▶ [REQUIREMENT]: Return verbatim all lines from the first one in the records to the line with "(props r) = true", both ends kept.

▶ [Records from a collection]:
Lemma save_then_resolve_round_trip_witness :
  save [title_edit] empty_world
  = (Normal "abc123",
     store_object "preview-snapshots" "abc123.json"
       (mkObject (Some (stringify (FieldEdits_toJs [title_edit]))))
       (log_call (PutObject (mkRequest (Some "preview-snapshots") "abc123.json")
                            (stringify (FieldEdits_toJs [title_edit])))
                 (draw_token empty_world)))
  /\ exists r w3 edits',
      getStaticProps (mkContext (Some true) (PreviewObject (Some "abc123")))
        (snd (save [title_edit] empty_world)) = (Normal r, w3)
      /\ isPreview (props r) = true
      /\ snapshotId (props r) = Some "abc123"
      /\ Home_edits (props r) ≫= FieldEdits_ofJs = Some edits'
      /\ edits' = [title_edit]
      /\ FieldEdit.pairs edits' = FieldEdit.pairs [title_edit].
Proof.
  split; [reflexivity|].
  apply (save_then_resolve_round_trip [title_edit] empty_world
           (snd (save [title_edit] empty_world))
           (snd (save [title_edit] empty_world)) "abc123");
    reflexivity.
Defined.

(** The round trip of the empty sequence, run on the sample world. *)
Example save_then_resolve_empty :
  fst (getStaticProps (mkContext (Some true) (PreviewObject (Some "abc123")))
         (snd (save [] empty_world)))
  = Normal (mkResult (mkProps true (Some "abc123") (Some (JArray [])) None None)).
Proof. reflexivity. Qed.

(* ===================================================================== *)
(** ** The edit collector                                                *)
(* ===================================================================== *)

(** Induction over an element with the hypothesis for all its children. *)
Lemma Element_ind_children (P : DOM.Element -> Prop) :
  (forall i c x cs, Forall P cs -> P (DOM.mkElement i c x cs)) ->
  forall e, P e.
Proof.
  intros H. fix IH 1. intros [i c x cs]. apply H.
  induction cs as [|e cs IHcs]; constructor; [apply IH | exact IHcs].
Qed.

Lemma selector_matches_true (p e : DOM.Element) :
  DOM.selector_matches p e = true
  <-> is_Some (DOM.attr_id p) /\ DOM.attr_contenteditable e = Some "true".
Proof.
  unfold DOM.selector_matches.
  rewrite andb_true_iff, !bool_decide_eq_true. reflexivity.
Qed.

(** The nodes that [select] finds at and below [e]. *)
Lemma select_spec (e parent p x : DOM.Element) :
  In (DOM.mkNode p x) (DOM.select parent e)
  <-> (p = parent /\ x = e /\ DOM.selector_matches parent e = true)
      \/ (child_in e p x /\ DOM.selector_matches p x = true).
Proof.
  revert parent. induction e as [i c t cs IH] using Element_ind_children.
  intros parent. set (e := DOM.mkElement i c t cs).
  change (DOM.select parent e)
    with ((if DOM.selector_matches parent e then [DOM.mkNode parent e] else [])
          ++ flat_map (DOM.select e) cs).
  rewrite in_app_iff, in_flat_map. split.
  - intros [Hhere|(k & Hk & Hin)].
    + left. destruct (DOM.selector_matches parent e) eqn:Hm; [|done].
      destruct Hhere as [Heq|[]]. by inversion Heq.
    + right. rewrite Stdlib.Lists.List.Forall_forall in IH.
      apply (IH k Hk) in Hin as [(-> & -> & Hm)|[Hc Hm]].
      * split; [|done]. by apply child_here.
      * split; [|done]. by eapply child_below.
  - intros [(-> & -> & Hm)|[Hc Hm]].
    + left. rewrite Hm. by left.
    + right. rewrite Stdlib.Lists.List.Forall_forall in IH. inversion Hc; subst.
      * exists x. split; [done|]. apply IH; [done|]. by left.
      * exists c0. split; [done|]. apply IH; [done|]. by right.
Qed.

Lemma querySelectorAll_spec (root p x : DOM.Element) :
  In (DOM.mkNode p x) (DOM.querySelectorAll root)
  <-> child_in root p x
      /\ is_Some (DOM.attr_id p) /\ DOM.attr_contenteditable x = Some "true".
Proof.
  unfold DOM.querySelectorAll. rewrite in_flat_map, <- selector_matches_true. split.
  - intros (k & Hk & Hin). apply select_spec in Hin as [(-> & -> & Hm)|[Hc Hm]].
    + split; [|done]. by apply child_here.
    + split; [|done]. by eapply child_below.
  - intros [Hc Hm]. inversion Hc; subst.
    + exists x. split; [done|]. apply select_spec. by left.
    + exists c. split; [done|]. apply select_spec. by right.
Qed.

(** C7 as stated fails: an editable element whose parent has no id gives no
    record, though it is marked editable and has an identified ancestor. *)
Lemma collector_skips_unidentified_parent :
  spec_collect nested_document = [(Some "outer", "x")]
  /\ persistContents nested_document = []
  /\ length (persistContents nested_document) <> length (spec_collect nested_document).
Proof. repeat split. discriminate. Qed.

Lemma path_lt_irrefl (a : list nat) : ~ path_lt a a.
Proof. induction a as [|i a IH]; simpl; [tauto|]. intros [H|[_ H]]; [lia | tauto]. Qed.

Lemma sorted_paths_NoDup (l : list (list nat)) :
  StronglySorted path_lt l -> NoDup l.
Proof.
  induction 1 as [|x l _ IH Hall]; constructor; [|exact IH].
  intros Hin. rewrite Forall_forall in Hall.
  exact (path_lt_irrefl x (Hall x Hin)).
Qed.

Lemma in_indexed_paths (f : DOM.Element -> list (list nat))
      (cs : list DOM.Element) (i : nat) (path : list nat) :
  In path (indexed_paths f cs i)
  <-> exists k path' c,
        path = k :: path' /\ i <= k /\ nth_error cs (k - i) = Some c /\ In path' (f c).
Proof.
  revert i. induction cs as [|c cs IH]; intros i; simpl.
  - split; [done|]. intros (k & path' & c & _ & _ & Hn & _).
    by destruct (k - i).
  - rewrite in_app_iff, in_map_iff, IH. split.
    + intros [(path' & <- & Hin)|(k & path' & c' & -> & Hle & Hn & Hin)].
      * exists i, path', c. rewrite Nat.sub_diag. by repeat split.
      * exists k, path', c'. repeat split; [lia | | done].
        replace (k - i) with (S (k - S i)) by lia. exact Hn.
    + intros (k & path' & c' & -> & Hle & Hn & Hin).
      destruct (decide (k = i)) as [->|Hne].
      * left. rewrite Nat.sub_diag in Hn. simpl in Hn. inversion Hn; subst.
        by exists path'.
      * right. exists k, path', c'. repeat split; [lia | | done].
        replace (k - i) with (S (k - S i)) in Hn by lia. exact Hn.
Qed.

Lemma map_cons_sorted (i : nat) (l : list (list nat)) :
  StronglySorted path_lt l -> StronglySorted path_lt (map (cons i) l).
Proof.
  induction 1 as [|x l _ IH Hall]; simpl; constructor; [exact IH|].
  rewrite Forall_forall in Hall. apply Forall_forall. intros y Hy.
  apply list_elem_of_In, in_map_iff in Hy as (z & <- & Hz). simpl. right.
  split; [done|]. apply Hall. by apply list_elem_of_In.
Qed.

Lemma indexed_paths_sorted (f : DOM.Element -> list (list nat))
      (cs : list DOM.Element) (i : nat) :
  (forall c, In c cs -> StronglySorted path_lt (f c)) ->
  StronglySorted path_lt (indexed_paths f cs i).
Proof.
  revert i. induction cs as [|c cs IH]; intros i Hf; simpl; [constructor|].
  apply StronglySorted_app. split; [|split].
  - intros x1 x2 H1 H2.
    apply list_elem_of_In, in_map_iff in H1 as (a & <- & _).
    apply list_elem_of_In, in_indexed_paths in H2 as (k & b & _ & -> & Hle & _).
    simpl. left. lia.
  - apply map_cons_sorted, Hf. by left.
  - apply IH. intros c' Hc'. apply Hf. by right.
Qed.

Lemma paths_in_sorted (e parent : DOM.Element) :
  StronglySorted path_lt (paths_in parent e).
Proof.
  revert parent. induction e as [i c t cs IH] using Element_ind_children.
  intros parent. simpl.
  assert (StronglySorted path_lt (indexed_paths (paths_in (DOM.mkElement i c t cs)) cs 0))
    as Hs.
  { apply indexed_paths_sorted. intros k Hk.
    rewrite Stdlib.Lists.List.Forall_forall in IH. by apply IH. }
  destruct (DOM.selector_matches parent (DOM.mkElement i c t cs)); [|exact Hs].
  simpl. constructor; [exact Hs|]. apply Forall_forall. intros x Hx.
  apply list_elem_of_In, in_indexed_paths in Hx as (k & b & _ & -> & _). exact I.
Qed.

Lemma node_at_cons (e c : DOM.Element) (i : nat) (path : list nat) :
  nth_error (DOM.children e) i = Some c ->
  node_at e (i :: path) = node_in e c path.
Proof.
  intros Hn. unfold node_at. destruct path as [|k path].
  - simpl. by rewrite Hn.
  - change (removelast (i :: k :: path)) with (i :: removelast (k :: path)).
    simpl element_at. rewrite Hn. reflexivity.
Qed.

Lemma node_at_none (e : DOM.Element) (i : nat) (path : list nat) :
  nth_error (DOM.children e) i = None -> node_at e (i :: path) = None.
Proof.
  intros Hn. unfold node_at. simpl element_at at 2. rewrite Hn.
  by destruct (element_at e (removelast (i :: path))).
Qed.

▶ [SOLUTION TO THE EXERCISE]:
Lemma save_then_resolve_round_trip_witness :
  save [title_edit] empty_world
  = (Normal "abc123",
     store_object "preview-snapshots" "abc123.json"
       (mkObject (Some (stringify (FieldEdits_toJs [title_edit]))))
       (log_call (PutObject (mkRequest (Some "preview-snapshots") "abc123.json")
                            (stringify (FieldEdits_toJs [title_edit])))
                 (draw_token empty_world)))
  /\ exists r w3 edits',
      getStaticProps (mkContext (Some true) (PreviewObject (Some "abc123")))
        (snd (save [title_edit] empty_world)) = (Normal r, w3)
      /\ isPreview (props r) = true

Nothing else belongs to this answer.